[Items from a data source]
────────────────────

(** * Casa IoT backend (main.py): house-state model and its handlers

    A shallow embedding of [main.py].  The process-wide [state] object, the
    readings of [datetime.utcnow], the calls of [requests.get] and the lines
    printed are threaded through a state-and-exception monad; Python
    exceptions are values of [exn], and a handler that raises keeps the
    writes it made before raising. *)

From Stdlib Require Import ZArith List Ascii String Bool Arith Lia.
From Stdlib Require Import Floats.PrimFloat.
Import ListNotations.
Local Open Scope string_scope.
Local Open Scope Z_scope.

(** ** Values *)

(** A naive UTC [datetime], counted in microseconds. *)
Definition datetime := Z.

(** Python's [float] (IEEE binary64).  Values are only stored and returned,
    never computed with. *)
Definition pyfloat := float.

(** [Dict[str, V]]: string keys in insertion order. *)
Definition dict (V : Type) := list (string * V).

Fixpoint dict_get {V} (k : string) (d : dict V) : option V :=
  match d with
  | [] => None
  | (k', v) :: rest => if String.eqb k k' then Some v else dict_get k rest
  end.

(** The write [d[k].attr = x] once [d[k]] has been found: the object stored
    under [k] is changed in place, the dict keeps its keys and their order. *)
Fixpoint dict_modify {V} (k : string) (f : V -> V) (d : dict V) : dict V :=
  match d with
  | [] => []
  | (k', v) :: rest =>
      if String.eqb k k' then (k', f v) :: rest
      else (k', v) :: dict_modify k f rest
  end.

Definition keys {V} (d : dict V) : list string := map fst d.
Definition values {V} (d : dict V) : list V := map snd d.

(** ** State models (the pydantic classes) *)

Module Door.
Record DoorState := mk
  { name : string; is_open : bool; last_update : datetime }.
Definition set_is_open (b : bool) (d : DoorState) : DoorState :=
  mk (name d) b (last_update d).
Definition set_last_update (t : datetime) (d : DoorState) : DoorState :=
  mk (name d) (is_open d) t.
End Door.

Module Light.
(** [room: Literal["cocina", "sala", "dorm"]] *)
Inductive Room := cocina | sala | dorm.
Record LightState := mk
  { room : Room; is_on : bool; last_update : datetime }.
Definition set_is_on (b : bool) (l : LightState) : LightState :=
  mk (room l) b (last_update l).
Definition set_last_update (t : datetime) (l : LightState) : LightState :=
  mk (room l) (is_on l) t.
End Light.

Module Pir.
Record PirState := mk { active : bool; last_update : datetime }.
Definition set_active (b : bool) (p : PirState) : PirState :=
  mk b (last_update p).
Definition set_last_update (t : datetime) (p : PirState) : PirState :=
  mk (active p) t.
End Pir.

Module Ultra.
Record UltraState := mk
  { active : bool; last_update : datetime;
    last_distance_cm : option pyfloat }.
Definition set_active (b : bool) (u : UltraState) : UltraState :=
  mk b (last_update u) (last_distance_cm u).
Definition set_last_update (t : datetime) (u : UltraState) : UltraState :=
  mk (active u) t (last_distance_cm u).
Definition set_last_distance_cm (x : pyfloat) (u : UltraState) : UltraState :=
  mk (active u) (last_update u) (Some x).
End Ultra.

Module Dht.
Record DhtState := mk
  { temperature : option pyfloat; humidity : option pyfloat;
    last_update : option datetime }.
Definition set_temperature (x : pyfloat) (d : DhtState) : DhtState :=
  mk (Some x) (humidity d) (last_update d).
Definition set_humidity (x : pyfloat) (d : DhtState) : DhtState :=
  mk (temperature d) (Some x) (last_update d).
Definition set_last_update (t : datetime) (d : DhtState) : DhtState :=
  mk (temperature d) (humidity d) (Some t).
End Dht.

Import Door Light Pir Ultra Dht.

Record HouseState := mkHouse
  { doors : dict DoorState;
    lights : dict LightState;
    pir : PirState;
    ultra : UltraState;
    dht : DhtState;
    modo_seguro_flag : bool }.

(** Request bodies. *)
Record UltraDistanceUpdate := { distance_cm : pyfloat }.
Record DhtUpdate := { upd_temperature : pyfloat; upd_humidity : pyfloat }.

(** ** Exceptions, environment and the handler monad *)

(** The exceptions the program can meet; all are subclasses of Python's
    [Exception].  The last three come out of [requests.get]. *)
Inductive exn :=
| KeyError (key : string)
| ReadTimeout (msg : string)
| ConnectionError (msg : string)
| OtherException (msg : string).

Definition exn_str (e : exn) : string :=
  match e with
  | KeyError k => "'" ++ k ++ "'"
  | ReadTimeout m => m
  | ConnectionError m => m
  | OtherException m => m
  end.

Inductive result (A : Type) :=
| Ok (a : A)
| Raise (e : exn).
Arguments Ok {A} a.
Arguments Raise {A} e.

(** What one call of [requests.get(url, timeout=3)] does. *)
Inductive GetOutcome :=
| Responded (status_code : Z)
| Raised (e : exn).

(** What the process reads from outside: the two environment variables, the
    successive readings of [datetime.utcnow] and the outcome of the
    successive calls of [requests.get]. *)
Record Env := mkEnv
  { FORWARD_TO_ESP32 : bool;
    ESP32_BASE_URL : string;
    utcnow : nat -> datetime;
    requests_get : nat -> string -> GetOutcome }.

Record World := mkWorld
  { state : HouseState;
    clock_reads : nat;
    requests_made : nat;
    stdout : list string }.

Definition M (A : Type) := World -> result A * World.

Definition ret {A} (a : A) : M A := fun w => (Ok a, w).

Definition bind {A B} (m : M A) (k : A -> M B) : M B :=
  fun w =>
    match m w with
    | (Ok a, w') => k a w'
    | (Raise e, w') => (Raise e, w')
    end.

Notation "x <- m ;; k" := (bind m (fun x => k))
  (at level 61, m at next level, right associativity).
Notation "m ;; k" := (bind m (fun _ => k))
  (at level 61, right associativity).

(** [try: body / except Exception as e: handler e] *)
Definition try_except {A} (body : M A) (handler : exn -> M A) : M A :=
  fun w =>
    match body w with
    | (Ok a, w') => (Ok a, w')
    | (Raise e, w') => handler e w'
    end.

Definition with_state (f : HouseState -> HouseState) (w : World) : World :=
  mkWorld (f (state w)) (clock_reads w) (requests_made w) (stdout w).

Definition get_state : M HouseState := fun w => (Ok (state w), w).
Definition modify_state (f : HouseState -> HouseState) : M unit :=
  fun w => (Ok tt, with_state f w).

────────────────────

Among the entries above, copy exactly only the lines starting with the one containing "mk (room l) (is_on l) t." and going through the one containing "(** ** Exceptions, environment", both ends included.

  mk (room l) (is_on l) t.
End Light.

Module Pir.
Record PirState := mk { active : bool; last_update : datetime }.
Definition set_active (b : bool) (p : PirState) : PirState :=
  mk b (last_update p).
Definition set_last_update (t : datetime) (p : PirState) : PirState :=
  mk (active p) t.
End Pir.

Module Ultra.
Record UltraState := mk
  { active : bool; last_update : datetime;
    last_distance_cm : option pyfloat }.
Definition set_active (b : bool) (u : UltraState) : UltraState :=
  mk b (last_update u) (last_distance_cm u).
Definition set_last_update (t : datetime) (u : UltraState) : UltraState :=
  mk (active u) t (last_distance_cm u).
Definition set_last_distance_cm (x : pyfloat) (u : UltraState) : UltraState :=
  mk (active u) (last_update u) (Some x).
End Ultra.

Module Dht.
Record DhtState := mk
  { temperature : option pyfloat; humidity : option pyfloat;
    last_update : option datetime }.
Definition set_temperature (x : pyfloat) (d : DhtState) : DhtState :=
  mk (Some x) (humidity d) (last_update d).
Definition set_humidity (x : pyfloat) (d : DhtState) : DhtState :=
  mk (temperature d) (Some x) (last_update d).
Definition set_last_update (t : datetime) (d : DhtState) : DhtState :=
  mk (temperature d) (humidity d) (Some t).
End Dht.

Import Door Light Pir Ultra Dht.

Record HouseState := mkHouse
  { doors : dict DoorState;
    lights : dict LightState;
    pir : PirState;
    ultra : UltraState;
    dht : DhtState;
    modo_seguro_flag : bool }.

(** Request bodies. *)
Record UltraDistanceUpdate := { distance_cm : pyfloat }.
Record DhtUpdate := { upd_temperature : pyfloat; upd_humidity : pyfloat }.

(** ** Exceptions, environment and the handler monad *)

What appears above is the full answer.